Personnel responsibilities and exclusion from direct contact with components, drug product containers, closures, in-process materials, and drug products are currently promulgated as a legal requirement under 21 CFR part 211 Finished Pharmaceuticals Current Good Manufacturing Practice [CGMP] regulations and 21 CFR part 600 Biological Products regulations.
As addressed in this new guidance, the following points are to be considered:
- Review and assessment of procedural controls in place to comply with cGMP regulation 21 CFR 211.28(d) “personnel responsibilities,” relevant to strategies warranted to screen personnel to ensure exclusion of personnel from manufacturing that may be infected with SARS-CoV-2 virus.
- Review and assessment of facility controls in place to prevent the contamination of equipment or product by personnel in line with the stability of SARS-CoV-2 virus for several hours to days in aerosols and on surfaces that could have an adverse effect on product quality.

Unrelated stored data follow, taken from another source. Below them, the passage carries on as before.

(* ===== verification/PageCacheTheorems.v ===== *)
(** * Correctness of the page cache

    Every page of the cache owns one frame, all other allocated blocks are left
    alone, and a read through the cache returns the bytes of the file. *)

From S2P Require Import Prelude Frame RangeList Buddy BuddyInv BuddySpec BuddyTheorems Poll MapperTheorems PageCache.

Section proof.
Context {St : Type} `{!FrameAllocator St} {rep : St → frame_map → Prop} {usable : Z → Prop} {round : Z → Z}.
Context `{!FrameAllocatorSpec St rep usable round}.
Implicit Types (σ : world St) (m base : frame_map) (k : PageCacheKey).

(** ** The invariant *)

(** The blocks of the allocator are those of [base], which the cache does not
    own, and one frame for every cached page. *)
Record cache_inv (σ : world St) (base m : frame_map) : Prop := {
  ci_rep : rep (wframes σ) m;
  ci_base : base ⊆ m;
  ci_frame k pg : pages σ !! k = Some pg →
    ∃ s, cp_frame pg = frame_of s ∧ m !! s = Some (round 1, 1) ∧ base !! s = None;
  ci_inj k k' pg pg' : pages σ !! k = Some pg → pages σ !! k' = Some pg' →
    cp_frame pg = cp_frame pg' → k = k';
  ci_exact s x : m !! s = Some x →
    base !! s = Some x ∨ ∃ k pg, pages σ !! k = Some pg ∧ cp_frame pg = frame_of s;
  ci_len k pg : pages σ !! k = Some pg →
    0 < cp_len pg <= 4096 ∧ length (bytes_of σ (cp_frame pg)) = 4096%nat;
  ci_size : Z.of_nat (size (pages σ)) <= PAGE_CACHE_MAX_PAGES;
}.

Definition cache_ok σ base : Prop := ∃ m, cache_inv σ base m.

(** The bytes that the cache holds for a page. *)
Definition page_data (σ : world St) (k : PageCacheKey) : option (list Z) :=
  (λ pg, take (Z.to_nat (cp_len pg)) (bytes_of σ (cp_frame pg))) <$> pages σ !! k.

(** No page was added or changed. *)
Definition forgets (σ σ' : world St) : Prop :=
  ∀ k d, page_data σ' k = Some d → page_data σ k = Some d.

Lemma frame_of_inj' s s' : frame_of s = frame_of s' → s = s'.
Proof. intros H. injection H. lia. Qed.

Lemma forgets_refl σ : forgets σ σ.
Proof. by intros k d. Qed.
Lemma forgets_trans σ1 σ2 σ3 : forgets σ1 σ2 → forgets σ2 σ3 → forgets σ1 σ3.
Proof. intros H1 H2 k d Hd. by apply H1, H2. Qed.

(** ** Moves of the invariant *)

Lemma inv_epoch σ base m e : cache_inv σ base m → cache_inv (set_epoch e σ) base m.
Proof. intros []. by split. Qed.

(** A new access time. *)
Lemma inv_touch σ base m k pg a :
  cache_inv σ base m → pages σ !! k = Some pg →
  cache_inv (set_pages (<[k := mkPage (cp_frame pg) (cp_len pg) a]> (pages σ)) σ) base m.
Proof.
  intros Hok Hk.
  assert (∀ k' pg', <[k := mkPage (cp_frame pg) (cp_len pg) a]> (pages σ) !! k' = Some pg' →
    ∃ pg0, pages σ !! k' = Some pg0 ∧ cp_frame pg0 = cp_frame pg' ∧ cp_len pg0 = cp_len pg') as Hold.
  { intros k' pg' [[-> <-]|[_ ?]]%lookup_insert_Some; [by exists pg|by exists pg']. }
  split; simpl.
  - apply Hok.
  - apply Hok.
  - intros k' pg' (pg0 & H0 & <- & _)%Hold. by eapply (ci_frame _ _ _ Hok).
  - intros k1 k2 p1 p2 (q1 & H1 & <- & _)%Hold (q2 & H2 & <- & _)%Hold. by eapply (ci_inj _ _ _ Hok).
  - intros s x Hs. destruct (ci_exact _ _ _ Hok s x Hs) as [?|(k' & pg' & Hk' & Hf)]; [by left|]. right.
    destruct (decide (k' = k)) as [->|Hne].
    + exists k. eexists. rewrite lookup_insert_eq. split; [done|]. simpl. congruence.
    + exists k', pg'. by rewrite lookup_insert_ne.
  - intros k' pg' (pg0 & H0 & <- & <-)%Hold. by eapply (ci_len _ _ _ Hok).
  - rewrite map_size_insert_Some by (by eexists). apply Hok.
Qed.

Lemma touch_data σ k pg a :
  pages σ !! k = Some pg →
  ∀ k', page_data (set_pages (<[k := mkPage (cp_frame pg) (cp_len pg) a]> (pages σ)) σ) k' = page_data σ k'.
Proof.
  intros Hk k'. unfold page_data. simpl. destruct (decide (k' = k)) as [->|Hne].
  - by rewrite lookup_insert_eq, Hk.
  - by rewrite lookup_insert_ne.
Qed.

(** A page leaves the cache; its frame is in the hands of the caller. *)
Lemma inv_remove σ base m k pg s :
  cache_inv σ base m → pages σ !! k = Some pg → cp_frame pg = frame_of s →
  cache_inv (set_pages (delete k (pages σ)) σ) (<[s := (round 1, 1)]> base) m.
Proof.
  intros Hok Hk Hs. destruct (ci_frame _ _ _ Hok k pg Hk) as (s' & Hs' & Hm & Hb).
  rewrite Hs in Hs'. apply frame_of_inj' in Hs' as <-.
  split; simpl.
  - apply Hok.
  - apply map_subseteq_spec. intros s' x [[<- <-]|[_ Hx]]%lookup_insert_Some; [done|].
    eapply lookup_weaken; [done|apply Hok].
  - intros k' pg' [Hne Hk']%lookup_delete_Some. destruct (ci_frame _ _ _ Hok k' pg' Hk') as (s' & Hf & Hm' & Hb').
    exists s'. do 2 (split; [done|]). rewrite lookup_insert_ne; [done|]. intros ->.
    apply Hne. eapply (ci_inj _ _ _ Hok k k' pg pg'); [done|done|congruence].
  - intros k1 k2 p1 p2 [_ H1]%lookup_delete_Some [_ H2]%lookup_delete_Some. by eapply (ci_inj _ _ _ Hok).
  - intros s' x Hs'. destruct (decide (s' = s)) as [->|Hne].
    + left. rewrite lookup_insert_eq. congruence.
    + rewrite lookup_insert_ne by done.
      destruct (ci_exact _ _ _ Hok s' x Hs') as [?|(k' & pg' & Hk' & Hf)]; [by left|]. right. exists k', pg'.
      split; [|done]. rewrite lookup_delete_ne; [done|]. intros ->. simplify_eq. rewrite Hs in Hf.
      by apply frame_of_inj' in Hf.
  - intros k' pg' [_ Hk']%lookup_delete_Some. by eapply (ci_len _ _ _ Hok).
  - rewrite map_size_delete_Some by (by eexists). pose proof (ci_size _ _ _ Hok). lia.
Qed.

Lemma remove_forgets σ k : forgets σ (set_pages (delete k (pages σ)) σ).
Proof.
  intros k' d. unfold page_data. simpl. destruct (decide (k' = k)) as [->|].
  - by rewrite lookup_delete_eq.
  - by rewrite lookup_delete_ne.
Qed.

(** A frame in the hands of the caller becomes a page. *)
Lemma inv_add σ base m k s len a :
  cache_inv σ (<[s := (round 1, 1)]> base) m → base !! s = None → pages σ !! k = None →
  Z.of_nat (size (pages σ)) < PAGE_CACHE_MAX_PAGES → 0 < len <= 4096 →
  length (bytes_of σ (frame_of s)) = 4096%nat →
  cache_inv (set_pages (<[k := mkPage (frame_of s) len a]> (pages σ)) σ) base m.
Proof.
  intros Hok Hb Hk Hsz Hlen Hbytes.
  assert (m !! s = Some (round 1, 1)) as Hm.
  { eapply lookup_weaken; [|apply Hok]. by rewrite lookup_insert_eq. }
  assert (∀ k' pg', pages σ !! k' = Some pg' → cp_frame pg' ≠ frame_of s) as Hfresh.
  { intros k' pg' Hk' Hf. destruct (ci_frame _ _ _ Hok k' pg' Hk') as (s' & Hs' & _ & Hb').
    rewrite Hf in Hs'. apply frame_of_inj' in Hs' as <-. by rewrite lookup_insert_eq in Hb'. }
  split; simpl.
  - apply Hok.
  - etrans; [|apply Hok]. by apply insert_subseteq.
  - intros k' pg' [[-> <-]|[_ Hk']]%lookup_insert_Some; [by exists s|].
    destruct (ci_frame _ _ _ Hok k' pg' Hk') as (s' & Hf & Hm' & [? ?]%lookup_insert_None). by exists s'.
  - intros k1 k2 p1 p2 [[-> <-]|[_ H1]]%lookup_insert_Some [[-> <-]|[_ H2]]%lookup_insert_Some Hf; simpl in *.
    + done.
    + by destruct (Hfresh _ _ H2).
    + by destruct (Hfresh _ _ H1).
    + by eapply (ci_inj _ _ _ Hok).
  - intros s' x Hs'. destruct (ci_exact _ _ _ Hok s' x Hs') as [[[<- <-]|[_ ?]]%lookup_insert_Some|(k' & pg' & Hk' & Hf)].
    + right. exists k. eexists. rewrite lookup_insert_eq. done.
    + by left.
    + right. exists k', pg'. rewrite lookup_insert_ne; [done|congruence].
  - intros k' pg' [[-> <-]|[_ Hk']]%lookup_insert_Some; [done|]. by eapply (ci_len _ _ _ Hok).
  - rewrite map_size_insert_None by done. lia.
Qed.

(** The bytes of a frame that the caller holds. *)
Lemma inv_bytes σ base m s bs :
  cache_inv σ base m → is_Some (base !! s) →
  cache_inv (set_bytes_of (frame_of s) bs σ) base m ∧
  ∀ k, page_data (set_bytes_of (frame_of s) bs σ) k = page_data σ k.
Proof.
  intros Hok [x Hx].
  assert (∀ k pg, pages σ !! k = Some pg → cp_frame pg ≠ frame_of s) as Hfresh.
  { intros k pg Hk Hf. destruct (ci_frame _ _ _ Hok k pg Hk) as (s' & Hs' & _ & Hb').
    rewrite Hf in Hs'. apply frame_of_inj' in Hs' as <-. congruence. }
  split.
  - destruct Hok. split; simpl; try done. intros k pg Hk. rewrite decide_False by (by eapply Hfresh). eauto.
  - intros k. unfold page_data. simpl. destruct (pages σ !! k) as [pg|] eqn:Hk; simpl; [|done].
    by rewrite decide_False by (by eapply Hfresh).
Qed.

(** A frame leaves the allocator. *)
Lemma inv_alloc σ base m s st :
  cache_inv σ base m → m !! s = None → rep st (<[s := (round 1, 1)]> m) →
  cache_inv (set_wframes st σ) (<[s := (round 1, 1)]> base) (<[s := (round 1, 1)]> m) ∧ base !! s = None.
Proof.
  intros Hok Hm Hrep.
  assert (base !! s = None) as Hb by (eapply lookup_weaken_None; [done|apply Hok]).
  split; [|done]. destruct Hok as [_ Hsub Hframe Hinj Hex Hlen Hsz]. split; simpl; try done.
  - by apply insert_mono.
  - intros k pg Hk. destruct (Hframe k pg Hk) as (s' & Hf & Hm' & Hb'). exists s'.
    assert (s ≠ s') by congruence. by rewrite !lookup_insert_ne.
  - intros s' x [[<- <-]|[Hne Hs']]%lookup_insert_Some; [left; by rewrite lookup_insert_eq|].
    rewrite lookup_insert_ne by done. eauto.
Qed.

(** A frame in the hands of the caller goes back. *)
Lemma inv_release σ base m s st :
  cache_inv σ (<[s := (round 1, 1)]> base) m → base !! s = None → rep st (delete s m) →
  cache_inv (set_wframes st σ) base (delete s m).
Proof.
  intros [_ Hsub Hframe Hinj Hex Hlen Hsz] Hb Hrep. split; simpl; try done.
  - apply map_subseteq_spec. intros s' x Hs'. assert (s ≠ s') by congruence.
    rewrite lookup_delete_ne by done. eapply lookup_weaken; [|done]. by rewrite lookup_insert_ne.
  - intros k pg Hk. destruct (Hframe k pg Hk) as (s' & Hf & Hm' & [? ?]%lookup_insert_None).
    exists s'. by rewrite lookup_delete_ne.
  - intros s' x [Hne Hs']%lookup_delete_Some. destruct (Hex s' x Hs') as [[[<- _]|[_ ?]]%lookup_insert_Some|?]; auto.
    done.
Qed.

(** ** Frames in flight *)

(** The pages and the bytes are the same. *)
Definition same_pages (σ σ' : world St) : Prop := pages σ' = pages σ ∧ bytes_of σ' = bytes_of σ.

Lemma same_pages_data σ σ' k : same_pages σ σ' → page_data σ' k = page_data σ k.
Proof. unfold page_data. by intros [-> ->]. Qed.

Lemma cache_alloc_frame_spec σ base :
  cache_ok σ base →
  wp_res alloc_frame σ
    (λ r σ', same_pages σ σ' ∧
       match r with
       | Some f => ∃ s, f = frame_of s ∧ base !! s = None ∧ cache_ok σ' (<[s := (round 1, 1)]> base)
       | None => cache_ok σ' base ∧ ∃ st m e, cache_inv (set_wframes st σ') base m ∧ fa_alloc 1 st = (Err e, wframes σ')
       end)
    (λ _ _, False).
Proof.
  intros [m Hok]. pose proof (fas_alloc _ _ 1 (ci_rep _ _ _ Hok)) as Ha. revert Ha.
  unfold wp_res, wp, alloc_frame. destruct (fa_alloc 1 (wframes σ)) as [[f|e| |] st] eqn:Ha; simpl; [| |done|done].
  - intros (s & -> & _ & Hm & Hrep). split; [done|]. exists s.
    destruct (inv_alloc _ _ _ _ _ Hok Hm Hrep) as [? ?]. split; [done|]. split; [done|]. by eexists.
  - intros Hrep. split; [done|]. split.
    + exists m. destruct Hok. by split.
    + exists (wframes σ), m, e. split; [|done]. by destruct σ.
Qed.

Lemma release_frames_spec σ base s :
  cache_ok σ (<[s := (round 1, 1)]> base) → base !! s = None →
  wp_res (release_frames (frame_of s) 1) σ
    (λ _ σ', same_pages σ σ' ∧ cache_ok σ' base) (λ _ _, False).
Proof.
  intros [m Hok] Hb.
  assert (m !! s = Some (round 1, 1)) as Hm.
  { eapply lookup_weaken; [|apply Hok]. by rewrite lookup_insert_eq. }
  pose proof (fas_release _ _ (frame_of s) 1 (ci_rep _ _ _ Hok)) as Hr. revert Hr.
  unfold wp_res, wp, release_frames. destruct (fa_release (frame_of s) 1 (wframes σ)) as [[r|e| |] st]; simpl; [| |done|done].
  - intros (s' & rc & Hs' & Hm' & _ & Hrep). apply frame_of_inj' in Hs' as <-.
    assert (rc = 1) as -> by congruence. unfold unref in Hrep. rewrite decide_True in Hrep by done.
    split; [done|]. eexists. by eapply inv_release.
  - intros [_ Hno]. destruct (Hno s 1); done.
Qed.

(** ** Eviction *)

Lemma oldest_spec l e :
  oldest l = Some e → e ∈ l ∧ ∀ e', e' ∈ l → cp_last_access e.2 <= cp_last_access e'.2.
Proof.
  revert e. induction l as [|a l IH]; intros e; simpl; [done|].
  destruct (oldest l) as [b|] eqn:Hl.
  - specialize (IH b eq_refl) as [Hb Hmin]. unfold older. intros He. split.
    + case_match; simplify_eq; set_solver.
    + intros e' [->|He']%elem_of_cons; [|specialize (Hmin e' He')];
        destruct (cp_last_access a.2 <? cp_last_access b.2) eqn:H1;
        destruct (cp_last_access a.2 =? cp_last_access b.2) eqn:H2; simpl in He;
        try case_match; simplify_eq; lia.
  - intros [= <-]. split; [set_solver|]. intros e' [->|He']%elem_of_cons; [lia|].
    destruct l as [|b l]; [set_solver|]. simpl in Hl. repeat case_match; done.
Qed.

Lemma oldest_None l : oldest l = None → l = [].
Proof. destruct l; [done|]. simpl. by repeat case_match. Qed.

(** The page that was not used for the longest time leaves. *)
Lemma evict_one_spec σ base :
  cache_ok σ base →
  wp_res evict_one σ
    (λ b σ', cache_ok σ' base ∧ bytes_of σ' = bytes_of σ ∧
       match b with
       | true => ∃ k pg, pages σ !! k = Some pg ∧ pages σ' = delete k (pages σ) ∧
                   ∀ k' pg', pages σ !! k' = Some pg' → cp_last_access pg <= cp_last_access pg'
       | false => pages σ = ∅ ∧ pages σ' = ∅
       end)
    (λ _ _, False).
Proof.
  intros Hok. unfold evict_one. wp_step. wp_step.
  destruct (oldest _) as [[k pg]|] eqn:Ho.
  - apply oldest_spec in Ho as [Hin Hmin]. apply elem_of_map_to_list in Hin.
    destruct Hok as [m Hok]. destruct (ci_frame _ _ _ Hok k pg Hin) as (s & Hs & _ & Hb).
    wp_step. wp_step. wp_step. rewrite Hs.
    eapply wp_res_mono; [apply release_frames_spec; [eexists; by eapply inv_remove|done]| |done].
    intros [] σ' [[Hp Hby] Hok']. wp_step. simpl in *. split; [done|]. split; [done|]. exists k, pg.
    split; [done|]. split; [done|]. intros k' pg' Hk'. apply (Hmin (k', pg')). by apply elem_of_map_to_list.
  - apply oldest_None in Ho. wp_step. assert (pages σ = ∅) by by apply map_to_list_empty_iff. done.
Qed.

- Review and assessment of manufacturing facility viral control strategies in place as it relates to the new coronavirus. Specifically, for biologics, the assessment should include the potential of the production cell line to replicate SARS-COV-2 and virus studies for effective detection and clearance of SARS-COV-2
- Review and assessment of cleaning and sanitization procedures in production and nonproduction areas to mitigate the risk of transmission among employees and subsequent contamination of product or materials by COVID-19 infected manufacturing personnel.
- Review and assessment of procedures in place for the restriction of personnel [21 CFR 600.10 (c)] whose presence if infected with SARS-Cov-2 could adversely affect the safety of the product.
- Review and assessment of COVID-19 infection risk management and proactive plans in place to protect materials (APIs and Drug product), components, drug container closures, in-process materials, and/or drugs from employees as it relates to the new coronavirus.- The materials “if determined to be adversely affected in terms of safety and quality must not be released for further manufacturing or for distribution. Such items must be properly dispositioned (e.g., quarantined pending appropriate re-evaluation or reprocessing, or rejected)”.
- Development of an action plan in the event of a potential or actual SARS-Cov-2 viral contamination for maintaining drug supply
Food and Drug Administration (FDA). Center for Drug Evaluation and Research (CDER). Center for Biologics Evaluation and Research (CBER). (June 2020). Good Manufacturing Practice Considerations for Responding to COVID-19 Infection in Employees in Drug and Biological Products Manufacturing / Guidance for Industry. Retrieved from source.